Attending college is a useful step for many who want to pursue professional careers. Studies show that those with a college degree will make $2.1 million vs those who don’t over their lifetimes. However, paying for college is no simple feat. With student loan debt at an all-time for recent college graduates, finding alternatives to save on the cost of college is a common goal. While attending a state school, applying for scholarships and grants, or having parents who began a 529 plan shortly after you were born are great options, here are 10 ways to save for college that may not have appeared on your radar yet.
- Start taking college courses in high school. If possible, take AP classes in high school and apply those credits while in college. Those classes – if fees are involved – will be a fraction of the cost of a course on a college campus.
- Additionally, consider taking community college courses during the summer of your high school years. Even if you haven’t identified a major, general education courses will be helpful in any college degree.
- Online textbooks. Books are a major expense for any college degree. Save money and trees by opting for online versions of your textbooks where appropriate.
- Save money on supplies. Order your supplies online or select basic options. Off name brand items work just as well. Advance planning to allow for shipping times can save over shopping in brick and mortar stores.
- Use your student discount. Ask. Ask. Ask. Often student discounts exists but are not posted. Inquire before making a purchase whether student discounts apply.
- Stay focused on school. Extending your time in school either by repeating courses or taking a lighter load and partying more will dramatically increase your costs for college. Buckling down and going through school either on time or at an accelerated pace will keep more money in your pocket.
- Test out of classes. Most of your general education classes offer an option to test out. The easy A can be tempting, but testing out will reduce the overall time needed to graduate and eliminate courses and any affiliated expenses.
- Attend a work college. These schools allow students to work part-time in exchange for eliminating or dramatically reducing the overall tuition.

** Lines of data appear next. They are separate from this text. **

(** The request of [query] as [createImage] calls it. *)
Definition generation_request : Request :=
  Fetch (bearer (env_value (REACT_APP_HUGGING_FACE_API_KEY env)))
        (JSON_stringify {| inputs := js "`" ++ description st ++ js "`" |}).

(** The file [uploadImageToPinata] builds from the image data. *)
Definition image_file (img : option Blob) : File :=
  newFile img (js "image.jpeg") (js "image/jpeg").

(** The metadata document built from the hash of the image upload. *)
Definition metadata_for (h : jsval) : Metadata :=
  {| md_name := name st; md_description := description st;
     md_image := gateway ++ toString h; md_attributes := [] |}.

(** The effects of [submitHandler] before the first stage. *)
Definition prologue : list Event :=
  [Eff PreventDefault;
   Eff (ConsoleLog [LStr (js "NAME => "); LStr (name st)]);
   Eff (ConsoleLog [LStr (js "DESCRIPTION => "); LStr (description st)])].

(** The effects of [submitHandler] after [mintImage] has returned. *)
Definition epilogue (o : Outcome unit) : list Event :=
  match o with
  | Returned _ => [Eff (SetIsWaiting false); Eff (SetMessage (js ""))]
  | Thrown _ => []
  end.

(** [(await axios.post(...)).data.IpfsHash]: the error thrown, or the
    value read. *)
Definition hash_of (s : Settled AxiosData) : JsError + jsval :=
  match s with
  | Rejected e => inl e
  | Fulfilled DataNull => inl (nullish_read (js "null") (js "IpfsHash"))
  | Fulfilled DataUndefined => inl (nullish_read (js "undefined") (js "IpfsHash"))
  | Fulfilled (DataObj h) => inr h
  end.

- Consider attending college overseas. Some countries such as Germany make college available tuition-free for all, including Americans.

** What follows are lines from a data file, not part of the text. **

(** X11. [findTabsOnBlockedSite] lists the identifiers of the open tabs
    whose identifier and URL are set, whose URL is not internal and
    matches the rules of the first stored site with the given
    identifier; for an identifier no stored site has it lists none. *)
Theorem findTabsOnBlockedSite_spec (sid : string) (b : Browser) :
  ((forall s, s ∈ blockedSites b -> id s <> sid) ->
     findTabsOnBlockedSite urlMatchesSiteRules isInternalUrl sid b = []) /\
  (forall i, i ∈ findTabsOnBlockedSite urlMatchesSiteRules isInternalUrl sid b <->
     exists site tab url,
       List.find (fun s => String.eqb (id s) sid) (blockedSites b) = Some site /\
       tab ∈ tabs b /\ tab_id tab = Some i /\ i <> 0 /\
       tab_url tab = Some url /\ url <> "" /\
       isInternalUrl url = false /\ urlMatchesSiteRules url site = true).
Proof.
  split.
  - intros Hno. unfold findTabsOnBlockedSite.
    destruct (List.find _ (blockedSites b)) as [site|] eqn:E; [|reflexivity].
    apply find_some in E as [Hin He]. apply String.eqb_eq in He.
    exfalso. apply (Hno site); [now apply list_elem_of_In | exact He].
  - intros i. unfold findTabsOnBlockedSite.
    destruct (List.find _ (blockedSites b)) as [site|] eqn:E.
    + rewrite list_elem_of_omap. split.
      * intros (tab & Hin & Ht).
        destruct (tab_id tab) as [j|] eqn:Ej; [|discriminate].
        destruct (tab_url tab) as [url|] eqn:Eu; [|discriminate].
        destruct (Z.eqb_spec j 0) as [->|Hj]; [discriminate|].
        destruct (String.eqb_spec url "") as [->|Hu]; [discriminate|]. simpl in Ht.
        destruct (isInternalUrl url) eqn:Ei; [discriminate|].
        destruct (urlMatchesSiteRules url site) eqn:Em; [|discriminate].
        inversion Ht; subst j. exists site, tab, url. auto 10.
      * intros (site' & tab & url & [= <-] & Hin & Hi & Hne & Hu & Hue & Hint & Hm).
        exists tab. split; [exact Hin|]. rewrite Hi, Hu.
        destruct (Z.eqb_spec i 0) as [->|_]; [contradiction|].
        destruct (String.eqb_spec url "") as [->|_]; [contradiction|].
        simpl. now rewrite Hint, Hm.
    + split; [intros H; inversion H|].
      intros (site & _ & _ & [=] & _).
Qed.

End RelockProperties.

(** ** GuardCheck, in full *)

Section GuardCheckMore.

Variable Payload : Type.
Variable getAiAgentStatus : string -> option AgentStatus.
Variable parseAiAgentStateMessage : Payload -> option AgentStatus.

(** X12. [check] fails only when the status request does. Otherwise its
    answer is active exactly when the server reports an agent at work,
    or reports an agent waiting for input and the settings allow that;
    and every answer that is not active carries a message. *)
Theorem claudeCheck_active_exactly_when (settings : option AiAgentSettings) :
  match getAiAgentStatus (serverUrlOf settings) with
  | None => claudeCheck getAiAgentStatus settings = None
  | Some result =>
      exists st, claudeCheck getAiAgentStatus settings = Some st /\
        active st = st_active result
                    || ((st_waitingForInput result >? 0) && allowsWaiting settings) /\
        (active st = false -> message st <> None)
  end.
Proof.
  unfold claudeCheck. destruct (getAiAgentStatus (serverUrlOf settings)) as [result|];
    [|reflexivity].
  destruct (st_active result) eqn:Ea, (st_waitingForInput result >? 0) eqn:Ew,
    (allowsWaiting settings) eqn:El; simpl;
    eexists; (split; [reflexivity|]); simpl; (split; [reflexivity|]);
    try discriminate; intros _; destruct (st_reason result) as [[]|]; discriminate.
Qed.

(** X13. The poll and the stream read one status alike: for the same
    status, [check] and [parseWebSocketMessage] give states with the
    same [active] and the same [reason]. *)
Theorem claudeCheck_agrees_with_stream
    (settings : option AiAgentSettings) (payload : Payload) (result : AgentStatus) :
  getAiAgentStatus (serverUrlOf settings) = Some result ->
  parseAiAgentStateMessage payload = Some result ->
  exists c p,
    claudeCheck getAiAgentStatus settings = Some c /\
    claudeParseWebSocketMessage Payload parseAiAgentStateMessage payload settings = Some p /\
    active c = active p /\ reason c = reason p.
Proof.
  intros Hc Hp. unfold claudeCheck, claudeParseWebSocketMessage. rewrite Hc, Hp.
  destruct (negb (st_active result) && (st_waitingForInput result >? 0)
            && allowsWaiting settings);
    [do 2 eexists; repeat split|].
  destruct ((st_waitingForInput result >? 0) && negb (st_active result));
    do 2 eexists; repeat split.
Qed.

End GuardCheckMore.

Lemma claudeCheck_agrees_with_stream_witness :
  exists c p,
    claudeCheck (fun _ => Some exampleStatus) exampleSettings = Some c /\
    claudeParseWebSocketMessage unit (fun _ => Some exampleStatus) tt exampleSettings = Some p /\
    active c = active p /\ reason c = reason p.
Proof.
  apply (claudeCheck_agrees_with_stream unit (fun _ => Some exampleStatus)
           (fun _ => Some exampleStatus) exampleSettings tt exampleStatus); reflexivity.
Defined.

(** ** GuardWatcher: what the consumer sees *)

Ltac session_cases s :=
  open_session s; repeat (case_match; simpl in *; subst); try done.

Section WatcherTraces.

Variables Settings Payload : Type.
Variable guard : UnlockGuardDefinition Settings Payload.
Variable settings : Settings.
Variable heartbeatMs : Z.
Variable pollIntervalMsOption : option Z.
Variable jsonParse : string -> option Payload.

Lemma quiet_refl s : quiet s s.
Proof. unfold quiet. auto. Qed.

Lemma quiet_trans s1 s2 s3 : quiet s1 s2 -> quiet s2 s3 -> quiet s1 s3.
Proof.
  unfold quiet. intros (E1 & L1 & S1) (E2 & L2 & S2).
  rewrite E2, E1, L2, L1. auto.
Qed.

Lemma quiet_stop s : quiet s (stop s).
Proof.
  unfold quiet. rewrite emitted_stop, lastState_stop, stopped_stop.
  split; [reflexivity|]. split; [reflexivity | discriminate].
Qed.

Lemma quiet_scheduleReconnect s : quiet s (scheduleReconnect s).
Proof.
  unfold scheduleReconnect. destruct (stopped (vars s)) eqn:Hs; [apply quiet_refl|].
  destruct (reconnectTimer (vars s)); [apply quiet_refl|].
  unfold quiet. simpl. auto.
Qed.

Lemma emitted_close k r : emitted (Rt.close k r) = emitted r.
Proof. unfold Rt.close. now destruct (readyState r k). Qed.

Lemma quiet_connect s : quiet s (connect s).
Proof.
  unfold connect. destruct (stopped (vars s)) eqn:Hs; [apply quiet_refl|].
  unfold quiet. destruct (socket (vars s)); simpl; rewrite ?emitted_close; auto.
Qed.

Lemma quiet_pingTick s : quiet s (pingTick s).
Proof.
  unfold pingTick. destruct (stopped (vars s)); [apply quiet_refl|].
  destruct (socket (vars s)) as [k|]; [|apply quiet_refl].
  destruct (readyState (rt s) k); first [apply quiet_refl | unfold quiet; simpl; auto].
Qed.

Lemma emissionOrder_quiet s s' : quiet s s' -> emissionOrder s -> emissionOrder s'.
Proof.
  unfold quiet, emissionOrder. intros (-> & -> & Hs) (H1 & H2 & H3). auto.
Qed.

Lemma allActive_snoc l st : allActive l -> active st = true -> allActive (l ++ [st]).
Proof. intros Hl Hs. apply Forall_app. split; [exact Hl|]. now constructor. Qed.

(** [emitState] on a running session, for a state that is active or
    followed by [stop]. *)
Lemma emissionOrder_emit st s :
  emissionOrder s -> stopped (vars s) = false ->
  emitted (rt (emitState st s)) = emitted (rt s) ++ [st] /\
  lastState (vars (emitState st s)) = Some st /\
  stopped (vars (emitState st s)) = false /\
  allActive (removelast (emitted (rt (emitState st s)))).
Proof.
  intros (H1 & H2 & H3) Hs. unfold emitState. rewrite Hs. simpl.
  repeat split; [exact Hs|]. rewrite removelast_last. auto.
Qed.

Lemma emissionOrder_emit_active st s :
  emissionOrder s -> active st = true -> emissionOrder (emitState st s).
Proof.
  intros Ho Ha. destruct (stopped (vars s)) eqn:Hs.
  - now rewrite emitState_when_stopped.
  - destruct (emissionOrder_emit st s Ho Hs) as (He & Hl & _ & Hr).
    destruct Ho as (_ & H2 & _).
    split; [exact Hr|]. split.
    + intros _. rewrite He. apply allActive_snoc; auto.
    + rewrite Hl, He. symmetry. apply last_snoc.
Qed.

- Study in high need fields. Some schools will pay to attract students into certain programs. The Providence Scholars Program at the University of Portland will pay a portion of your tuition in exchange for a service agreement after graduation.

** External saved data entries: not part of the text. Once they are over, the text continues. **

(** X8. While the event is clear, iterating over the wrapper gives exactly
    the elements of the generator, in order, and leaves the metrics and
    the log alone. *)
Theorem wrapper_yields_all self tasks w :
  shutdown_event w = false ->
  gen w = task_generator tasks ->
  collect (S (length tasks)) (GeneratorErrorHandler_next self) w =
    Some (Return tasks, set_gen [] w).
Proof. intros He Hg. unfold collect. now rewrite collect_all. Qed.

(** X9. An error of the generator is counted once: the call that meets it
    raises it, and the next call finds the generator finished and signals
    the end of the sequence without touching anything; the elements behind
    the error are never produced. *)
Theorem wrapper_finished_after_error self w e rest :
  shutdown_event w = false ->
  gen w = Throw e :: rest ->
  exists w',
    GeneratorErrorHandler_next self w = Some (Raise (Error e), w') /\
    GeneratorErrorHandler_next self w' = Some (Raise StopIteration, w') /\
    gen w' = [].
Proof.
  intros He Hg. unfold GeneratorErrorHandler_next, next_gen. step.
  rewrite He, Hg. step.
  destruct (self_metrics self); step;
    (eexists; split; [reflexivity|]); cbn; rewrite He; auto.
Qed.

(** ** Order of the tasks *)

Lemma filter_length_Permutation {A} (f : A -> bool) (l1 l2 : list A) :
  Permutation l1 l2 ->
  length (List.filter f l1) = length (List.filter f l2).
Proof.
  induction 1 as [|x l1 l2 _ IH|x y l|l1 l2 l3 _ IH1 _ IH2]; cbn.
  - reflexivity.
  - destruct (f x); cbn; congruence.
  - destruct (f x), (f y); reflexivity.
  - congruence.
Qed.

Lemma forallb_Permutation {A} (f : A -> bool) (l1 l2 : list A) :
  Permutation l1 l2 -> forallb f l1 = forallb f l2.
Proof.
  induction 1 as [|x l1 l2 _ IH|x y l|l1 l2 l3 _ IH1 _ IH2]; cbn.
  - reflexivity.
  - now rewrite IH.
  - destruct (f x), (f y); reflexivity.
  - congruence.
Qed.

A little creativity can go a long way in saving money on the cost to attend college. Again, the common strategies like attending a community college, applying for grants and scholarships, or staying in state are valid cost saving measures. However, as we’ve shown above, there are practical alternatives that can be just as effective if you’re willing to think outside of the box a little more. Pursue your education in a way that allows you to maximize your future earning potential without saddling yourself – unnecessarily – with student loan debt.